Four Iranian banks joined forces in February to spearhead the creation of PayMon — as the new token will be called. The project involves the Parsian Bank, the Bank Pasargad, Bank Melli Iran and Bank Mellat. Over-the-counter cryptocurrency exchange Iran Fara Bourse will list the cryptocurrency. It’s understood that 1 billion tokens will be sold in the initial release, which has yet to be confirmed.
Amid the economic turmoil facing Iranians, the news is a welcome boon for cryptocurrency users in the country. Bandari told Cointelegraph that any viable and trustworthy blockchain-based cryptocurrency solution will provide much needed relief to Iran:
“In my opinion, at this stage national any kind of coin or token can help to deal with national payment system or economic problems. In fact cryptocurrencies like Bitcoin can not be used as an alternative payment method for massive intergovernmental trades, but it can be used for small businesses or merchants to facilitate payments which foreign parties.”

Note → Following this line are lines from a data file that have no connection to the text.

(** * Mindustry server list prober: a shallow embedding of the two scripts

    The repository holds two variants of one Node.js program.  The newer
    one (called [Scan] below, source file [part_000]) loads a target list,
    probes every target over UDP, decodes the binary replies with
    [parseServerInfo] and writes a list of server records.  The older one
    (called [Legacy] below, source file [part_001]) keys replies by raw
    socket address, decodes them as text with [parseHexPayload] and also
    writes the list of targets that did not answer.

    Module [JS] models the part of the JavaScript / Node.js runtime the
    scripts rely on: strings as sequences of UTF-16 code units, numbers as
    integers or NaN, insertion-ordered objects, [Buffer] reads, the stable
    [Array.prototype.sort], and the regular expressions of the sources as
    scanners. *)

From Stdlib Require Import String Ascii ZArith Lia Bool QArith List.
From Stdlib Require Import Permutation Sorted.
From Stdlib.Strings Require Import Byte.
From Equations Require Import Equations.
Import ListNotations.
Local Open Scope Z_scope.

Set Implicit Arguments.

(* ===================================================================== *)
(** * The JavaScript runtime, as far as the scripts use it *)
(* ===================================================================== *)

Module JS.

(** ** Strings *)

(** A JavaScript string is a sequence of UTF-16 code units. *)
Definition jsstring := list Z.

(** ASCII literal: every character of [s] becomes one code unit. *)
Definition lit (s : string) : jsstring :=
  List.map (fun a => Z.of_N (N_of_ascii a)) (list_ascii_of_string s).

Definition COLON : Z := 58.
Definition LBRACK : Z := 91.
Definition RBRACK : Z := 93.
Definition LBRACE : Z := 123.
Definition RBRACE : Z := 125.
Definition HASH : Z := 35.
Definition SPACE : Z := 32.
Definition PIPE : Z := 124.

Fixpoint str_eqb (a b : jsstring) : bool :=
  match a, b with
  | [], [] => true
  | x :: a', y :: b' => (x =? y) && str_eqb a' b'
  | _, _ => false
  end.

(** [s.startsWith(p)] *)
Fixpoint startsWith (p s : jsstring) : bool :=
  match p, s with
  | [], _ => true
  | x :: p', y :: s' => (x =? y) && startsWith p' s'
  | _ :: _, [] => false
  end.

(** [s.endsWith(p)] *)
Definition endsWith (p s : jsstring) : bool :=
  startsWith (rev p) (rev s).

(** [s.includes(c)] for a one-character needle. *)
Definition includes (c : Z) (s : jsstring) : bool :=
  existsb (Z.eqb c) s.

(** [s.split(c)] for a one-character separator: never empty. *)
Fixpoint split (c : Z) (s : jsstring) : list jsstring :=
  match s with
  | [] => [[]]
  | x :: s' =>
      if x =? c then [] :: split c s'
      else match split c s' with
           | [] => [[x]]
           | seg :: segs => (x :: seg) :: segs
           end
  end.

(** [parts.join(c)] for a one-character separator. *)
Fixpoint join (c : Z) (parts : list jsstring) : jsstring :=
  match parts with
  | [] => []
  | [p] => p
  | p :: ps => p ++ c :: join c ps
  end.

(** [s.replace(pat, rep)] with a string pattern: only the first occurrence
    is replaced ([rep] holds no [$] here). *)
Fixpoint replaceFirst (pat rep s : jsstring) : jsstring :=
  if startsWith pat s then rep ++ skipn (length pat) s
  else match s with
       | [] => []
       | x :: s' => x :: replaceFirst pat rep s'
       end.

(** White space and line terminators: the characters of [\s], of
    [String.prototype.trim] and of the prefix that [parseInt] skips. *)
Definition isSpace (c : Z) : bool :=
  ((9 <=? c) && (c <=? 13)) || (c =? 32) || (c =? 160) || (c =? 5760)
  || ((8192 <=? c) && (c <=? 8202)) || (c =? 8232) || (c =? 8233)
  || (c =? 8239) || (c =? 8287) || (c =? 12288) || (c =? 65279).

Fixpoint dropWhile (p : Z -> bool) (s : jsstring) : jsstring :=
  match s with
  | [] => []
  | x :: s' => if p x then dropWhile p s' else s
  end.

Fixpoint takeWhile (p : Z -> bool) (s : jsstring) : jsstring :=
  match s with
  | [] => []
  | x :: s' => if p x then x :: takeWhile p s' else []
  end.

Definition trimStart (s : jsstring) : jsstring := dropWhile isSpace s.
Definition trimEnd (s : jsstring) : jsstring := rev (dropWhile isSpace (rev s)).
Definition trim (s : jsstring) : jsstring := trimEnd (trimStart s).

(** ** Numbers *)

(** The numbers of the scripts are ports, lengths and time stamps: integers,
    or the NaN that [parseInt] returns.  Integers are exact here; the
    rounding of doubles beyond 2^53 is outside the model. *)
Inductive jsnum : Type :=
| NaN
| Num (z : Z).

Definition num_eqb (a b : jsnum) : bool :=
  match a, b with
  | Num x, Num y => x =? y
  | _, _ => false      (* NaN === NaN is false *)
  end.

Definition isDigit (c : Z) : bool := (48 <=? c) && (c <=? 57).

(** Value of a digit in base 16, which covers base 10. *)
Definition hexval (c : Z) : option Z :=
  if (48 <=? c) && (c <=? 57) then Some (c - 48)
  else if (97 <=? c) && (c <=? 102) then Some (c - 87)
  else if (65 <=? c) && (c <=? 70) then Some (c - 55)
  else None.

Definition digitval (radix c : Z) : option Z :=
  match hexval c with
  | Some d => if d <? radix then Some d else None
  | None => None
  end.

(** The longest prefix of digits, read in [radix]; [None] when it is empty. *)
Fixpoint readDigits (radix : Z) (acc : option Z) (s : jsstring) : option Z :=
  match s with
  | [] => acc
  | c :: s' =>
      match digitval radix c with
      | Some d =>
          readDigits radix
            (Some (match acc with Some a => a * radix + d | None => d end)) s'
      | None => acc
      end
  end.

(** What [parseInt] reads after the leading white space and the sign. *)
Definition unsigned (s : jsstring) : jsstring :=
  let s1 := trimStart s in
  if startsWith [45] s1 || startsWith [43] s1 then tl s1 else s1.

(** [parseInt(s)] with no radix argument: white space, a sign, [0x] or
    [0X] for base 16, then the longest prefix of digits.  The integer
    read is kept exact; the engine returns the double nearest to it,
    which is the same number up to 2^53 in absolute value. *)
Definition parseInt (s : jsstring) : jsnum :=
  let neg := startsWith [45] (trimStart s) in
  let s2 := unsigned s in
  let hex := startsWith [48; 120] s2 || startsWith [48; 88] s2 in
  let radix := if hex then 16 else 10 in
  let s3 := if hex then skipn 2 s2 else s2 in
  match readDigits radix None s3 with
  | None => NaN
  | Some v => Num (if neg then - v else v)
  end.

(** Decimal digits of a natural number. *)
Equations? decimal (n : Z) : jsstring by wf (Z.to_nat n) lt :=
  decimal n with Z_lt_dec n 10 => {
    | left _ => [48 + Z.max n 0];
    | right _ => decimal (n / 10) ++ [48 + n mod 10] }.
Proof.
  assert (0 <= n / 10 < n) by (split; [apply Z.div_pos | apply Z.div_lt]; lia).
  lia.
Defined.

(** [String(n)], as in a template literal: plain decimal, which is what
    the engine prints for NaN and for every integer up to 2^53 in
    absolute value.  (A greater one is printed from the digits of its
    double, with an exponent from 1e21 on: outside the model.) *)
Definition numToString (n : jsnum) : jsstring :=
  match n with
  | NaN => lit "NaN"
  | Num z => if z <? 0 then 45 :: decimal (- z) else decimal z
  end.

(** ** Exceptions *)

(** What the [RangeError] of a failed [Buffer] read says.  Node throws
    ERR_OUT_OF_RANGE, whose message names the offset it received and the
    greatest offset the read allows, or, for a buffer that is shorter
    than the read, ERR_BUFFER_OUT_OF_BOUNDS, whose message names
    neither. *)
Inductive rangeCode : Type :=
| ERR_OUT_OF_RANGE (received greatest : Z)
| ERR_BUFFER_OUT_OF_BOUNDS.

(** What a [throw] carries.  [RangeError] is thrown by a [Buffer] read;
    [TypeError] is a property read on [undefined]; [Error] is a
    [new Error(message)] of the scripts. *)
Inductive error : Type :=
| RangeError (code : rangeCode)
| TypeError
| Error (message : jsstring).

(** Node's [boundsError(value, length)] for an integer offset [value];
    [length] is the greatest offset that the read allows, the length of
    the buffer minus the width of the read. *)
Definition boundsError (value length : Z) : error :=
  RangeError (if length <? 0 then ERR_BUFFER_OUT_OF_BOUNDS
              else ERR_OUT_OF_RANGE value length).

Inductive result (A : Type) : Type :=
| Ok (a : A)
| Throw (e : error).
Arguments Ok {A} a.
Arguments Throw {A} e.

Definition bind {A B} (r : result A) (k : A -> result B) : result B :=
  match r with
  | Ok a => k a
  | Throw e => Throw e
  end.

Notation "x <- r ;; k" := (bind r (fun x => k))
  (at level 61, r at next level, right associativity).

Definition isOk {A} (r : result A) : bool :=
  match r with Ok _ => true | Throw _ => false end.

(** ** Objects used as maps *)

(** A plain object with string keys: own properties in insertion order.
    (An engine lists keys that are array indices first, and a read of a
    missing key looks at [Object.prototype]; the keys that the scripts
    enumerate or test hold a [:], so they are neither array indices nor
    names of inherited properties.) *)
Definition object (V : Type) := list (jsstring * V).

Fixpoint get {V} (o : object V) (k : jsstring) : option V :=
  match o with
  | [] => None
  | (k', v) :: o' => if str_eqb k' k then Some v else get o' k
  end.

(** [o[k] = v]: an existing property keeps its place. *)
Fixpoint set {V} (o : object V) (k : jsstring) (v : V) : object V :=
  match o with
  | [] => [(k, v)]
  | (k', v') :: o' =>
      if str_eqb k' k then (k', v) :: o' else (k', v') :: set o' k v
  end.

Definition keys {V} (o : object V) : list jsstring := List.map fst o.

Definition has {V} (o : object V) (k : jsstring) : bool :=
  match get o k with Some _ => true | None => false end.

(** ** Buffers *)

Definition Buffer := list byte.

Definition byteval (b : byte) : Z := Z.of_N (Byte.to_N b).

Definition byteOf (z : Z) : byte :=
  match Byte.of_N (Z.to_N z) with Some b => b | None => x00 end.

Definition hexdigit (d : Z) : Z := if d <? 10 then 48 + d else 87 + d.

(** [buf.toString('hex')]: two lower-case digits per byte. *)
Definition toHex (buf : Buffer) : jsstring :=
  flat_map (fun b => [hexdigit (byteval b / 16); hexdigit (byteval b mod 16)]) buf.

(** [Buffer.from(s, 'hex')]: decoding stops at the first pair that is not
    two hexadecimal digits; a trailing single character is dropped. *)
Fixpoint fromHex (s : jsstring) : Buffer :=
  match s with
  | a :: b :: s' =>
      match hexval a, hexval b with
      | Some x, Some y => byteOf (16 * x + y) :: fromHex s'
      | _, _ => []
      end
  | _ => []
  end.

Definition blength (buf : Buffer) : Z := Z.of_nat (List.length buf).

(** [buf.readUInt8(offset)] throws unless [0 <= offset <= length - 1]:
    [boundsError(offset, this.length - 1)]. *)
Definition readUInt8 (buf : Buffer) (offset : Z) : result Z :=
  if (0 <=? offset) && (offset <? blength buf) then
    match nth_error buf (Z.to_nat offset) with
    | Some b => Ok (byteval b)
    | None => Throw (boundsError offset (blength buf - 1))
    end
  else Throw (boundsError offset (blength buf - 1)).

(** [buf.readInt8(offset)]: the same byte, read as two's complement. *)
Definition readInt8 (buf : Buffer) (offset : Z) : result Z :=
  v <- readUInt8 buf offset ;;
  Ok (if Z.testbit v 7 then v - 256 else v).

(** The bytes [start, end) of a buffer, for indices already clamped. *)
Definition bytesBetween (buf : Buffer) (start stop : Z) : Buffer :=
  firstn (Z.to_nat (stop - start)) (skipn (Z.to_nat start) buf).

(** [buf.slice(start, end)]: negative indices count from the end, and
    both are clamped to the buffer; it never throws. *)
Definition slice (buf : Buffer) (start stop : Z) : Buffer :=
  let len := blength buf in
  let clamp i := if i <? 0 then Z.max (len + i) 0 else Z.min i len in
  bytesBetween buf (clamp start) (Z.max (clamp start) (clamp stop)).

(** UTF-16 code units of a code point. *)
Definition utf16 (cp : Z) : jsstring :=
  if cp <? 65536 then [cp]
  else [55296 + Z.shiftr (cp - 65536) 10; 56320 + Z.land (cp - 65536) 1023].

Definition REPLACEMENT : Z := 65533.

(** The UTF-8 decoder, as a machine over bytes: either at a character
    boundary, or inside a sequence with [needed] continuation bytes to
    come, the code point read so far and the bounds of the next byte.
    Ill-formed input yields U+FFFD per maximal ill-formed prefix. *)
Inductive utf8state : Type :=
| Boundary
| Inside (needed : nat) (cp lo hi : Z).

Given that Iran has been facing harsh economic sanctions from the global community for some time, concerted efforts to nurture blockchain technology, coupled with a cautious approach to cryptocurrency regulation, are setting an interesting precedent.
While the everyday crypto user may face some tough times ahead when trying to go about daily trading, there seems to be a glimmer of hope that country will openly adopt and use blockchain technology.